VirtualAssistantVA Team·

The average business owner who hires a part-time VA upgrades to full-time within 90 days - because they dramatically underestimate how much work they have been doing themselves.

One of the first decisions every business owner faces when hiring a virtual assistant is how many hours they actually need. Go too light and the VA becomes a bottleneck. Go too heavy and you are paying for idle time. Getting this right from the start saves money, improves results, and sets the relationship up for long-term success.

This guide breaks down the full-time versus part-time virtual assistant decision in practical terms - costs, workload fit, pros and cons, and how to know which model fits your business right now.


Defining Full-Time and Part-Time for Virtual Assistants

Unlike traditional employment, "full-time" and "part-time" for VAs are flexible terms that vary by provider and region. Most VA agencies and independent VAs define them as:

  • Part-time VA: 10-25 hours per week
  • Full-time VA: 35-40 hours per week
  • Hybrid/flex: 20-30 hours per week, often billed as a monthly retainer

The right model depends not on what sounds reasonable, but on how much recurring work you actually have. That distinction matters more than most business owners realize when making their first hire.


Cost Comparison: Full-Time vs Part-Time VA

Cost is the most obvious difference. Here is what you can expect to pay across different geographies and engagement levels:

Engagement Level Philippines-Based Latin America-Based U.S.-Based
Part-time (20 hrs/week) $640-$960/month $960-$1,600/month $2,000-$4,800/month
Full-time (40 hrs/week) $1,280-$2,000/month $1,920-$3,200/month $4,000-$9,600/month
Dedicated full-time (agency) $1,500-$2,500/month $2,000-$3,500/month $5,000-$10,000/month

Did You Know?

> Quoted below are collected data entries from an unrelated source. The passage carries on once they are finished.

(** The loop of [namex], one iteration for each path element; the result is null
    or the inode and the contents of [name]. *)
Fixpoint namex_loop (fuel : nat) (ip : nat) (path : list Z) (parent : bool) (name : list Z) :
    K (option (nat * list Z)) :=
  match fuel with
  | O => nofuel
  | S f =>
      match skipelem path name with
      | None =>
          if parent then iput ip ;; ret None else ret (Some (ip, name))
      | Some (path', name') =>
          ilock ip ;;
          d ← geti ip;
          if negb (i_type d =? T_DIR) then iunlockput ip ;; ret None else
          if parent && bool_decide (path' = []) then iunlock ip ;; ret (Some (ip, name')) else
          next ← dirlookup ip name';
          match next with
          | None => iunlockput ip ;; ret None
          | Some (n, _) => iunlockput ip ;; namex_loop f n path' parent name'
          end
      end
  end.
Definition namex (path : list Z) (parent : bool) (name : list Z) : K (option (nat * list Z)) :=
  ip ← (if bool_decide (head path = Some SLASH) then iget ROOTDEV ROOTINO
        else me ← myproc; p ← getp me; c ← unwrap "cwd" (p_cwd p); idup c);
  namex_loop (S (length path)) ip path parent name.

(** The array [name] of the callers is not initialised; it starts as zeros here.
    Only the bytes before the NUL that [skipelem] puts into it are looked at. *)
Definition namei (path : list Z) : K (option nat) :=
  r ← namex path false (replicate DIRSIZ 0); ret (fst <$> r).
Definition nameiparent (path : list Z) : K (option (nat * list Z)) :=
  namex path true (replicate DIRSIZ 0).
End fs.

Lemma length_put_dinode ip d off : length (put_dinode ip d off) = length d.
Proof. unfold put_dinode. by rewrite length_splice, !length_stl. Qed.
(* ===== verification/Blocks.v ===== *)
(** * Block allocation inside a transaction

    [balloc], [bfree] and [bzero] (fs.c) on the logical array of blocks that a
    transaction of Crash.v shows.  The bitmap is read as a set of used blocks. *)
From Stdlib Require Import ZArith Lia.
From stdpp Require Import base list gmap numbers strings.
From S2P Require Import Prelude Machine KString Bytes State Printk Sched Virtio DiskIo Bio Lru Cache Log Crash Fs.
Local Open Scope Z_scope.
Local Open Scope kernel_scope.

(** A message without conversions. *)
Lemma wp_printk_plain txt s (Q : unit → kstate → Prop) :
  Forall (λ c, byte c ∧ c ≠ 37) txt → LPr ∉ k_held s → (∀ s', says s s' → Q tt s') → wp (printk txt []) Q s.
Proof.
  intros Ht Hh HQ. unfold printk. apply wp_bind, wp_acquire; [done|]. apply wp_bind.
  rewrite <- (app_nil_r txt). apply wp_printk_text; [done|]. intros s' (out & u & ->).
  apply wp_ret, (wp_release LPr (k_held s)); [done|]. apply HQ. exists out, u. kstate_eq.
Qed.

Section txn.
Context {F : Fuel} (me : nat) (st : Z).
Implicit Types (H : gmap Z nat) (V : Z → list Z) (bl : list Z) (s : kstate).

(** ** The calls on a block, inside a transaction *)

(** Room for one more buffer beside the held and the logged ones. *)
Definition fits H bl (k : nat) : Prop := (size H + length bl + k ≤ NBUF)%nat.

Lemma fits_room H bl s bn : fits H bl 1 → room H (pinned bl) s bn.
Proof.
  intros Hf. right. exists (elements (dom H) ++ bl). split.
  - intros x [[i Hi]|Hx]; apply elem_of_app; [left|right; by apply pinned_use].
    apply elem_of_elements, elem_of_dom. by exists i.
  - rewrite length_app. change (length (elements (dom H))) with (size (dom H)). rewrite size_dom.
    unfold fits in Hf. lia.
Qed.

(** A block is logged, or the same on the disk. *)
Definition settled V bl s (bn : Z) : Prop := bn ∈ bl ∨ V bn = block_data (k_disk s) bn.
Lemma settled_unheld H V bl s bn : txn me st H V bl s → H !! bn = None → settled V bl s bn.
Proof.
  intros Htx Hbn. destruct (cache_me _ _ _ _ _ (tx_cache _ _ _ _ _ _ Htx)) as (p & _ & _ & _ & HB & _).
  destruct (decide (bn ∈ bl)) as [Hin|Hin]; [by left|right]. apply (bo_clean _ _ _ _ _ _ HB); [done|by apply pinned_out].
Qed.

(** What a call in a transaction leaves alone. *)
Record tstep (s s' : kstate) : Prop := {
  ts_lstep : lstep me s s';
  ts_disk : k_disk s' = k_disk s;
  ts_dwrites : k_dwrites s' = k_dwrites s;
  ts_outstanding : l_outstanding (k_log s') = l_outstanding (k_log s);
}.
Lemma tstep_refl s : tstep s s.
Proof. split; try done. apply lstep_refl. Qed.
Lemma tstep_trans s1 s2 s3 : tstep s1 s2 → tstep s2 s3 → tstep s1 s3.
Proof. intros [] []. split; [by eapply lstep_trans|congruence..]. Qed.
Lemma tstep_bstep s s' : bstep me s s' → k_disk s' = k_disk s → k_dwrites s' = k_dwrites s → tstep s s'.
Proof. intros Hb Hd Hw. split; [by apply bstep_lstep|done|done|]. by rewrite (bstep_log _ _ _ Hb). Qed.
Lemma lstep_same me' s s' : lstep me' s s' →
  k_sb s' = k_sb s ∧ k_mem s' = k_mem s ∧ k_itable s' = k_itable s ∧ k_held s' = k_held s.
Proof. by intros (B & d & w & v & l & lg & out & u & -> & _). Qed.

Businesses that switch from part-time to full-time VA arrangements after the first 90 days report a 40% increase in tasks completed and a measurable improvement in response time to customers and leads, according to VA agency performance benchmarks.

The annual cost difference is significant. A part-time Philippines-based VA costs roughly $7,700-$11,500 per year, while full-time runs $15,400-$24,000 per year. Both figures are a fraction of the $58,000-$91,000 all-in cost of a traditional in-house employee.


Part-Time Virtual Assistant: Pros and Cons

Pros

Lower financial commitment. You are spending $640-$1,600 per month for a Philippines or Latin America-based VA at part-time hours, compared to $1,280-$3,200 for full-time. If your workload genuinely does not fill 40 hours, you are not wasting budget.

Lower risk when testing the model. If you have never worked with a VA before, starting part-time lets you test the relationship, build processes, and evaluate quality before scaling up. Many first-time VA users find this approach reduces anxiety about delegation.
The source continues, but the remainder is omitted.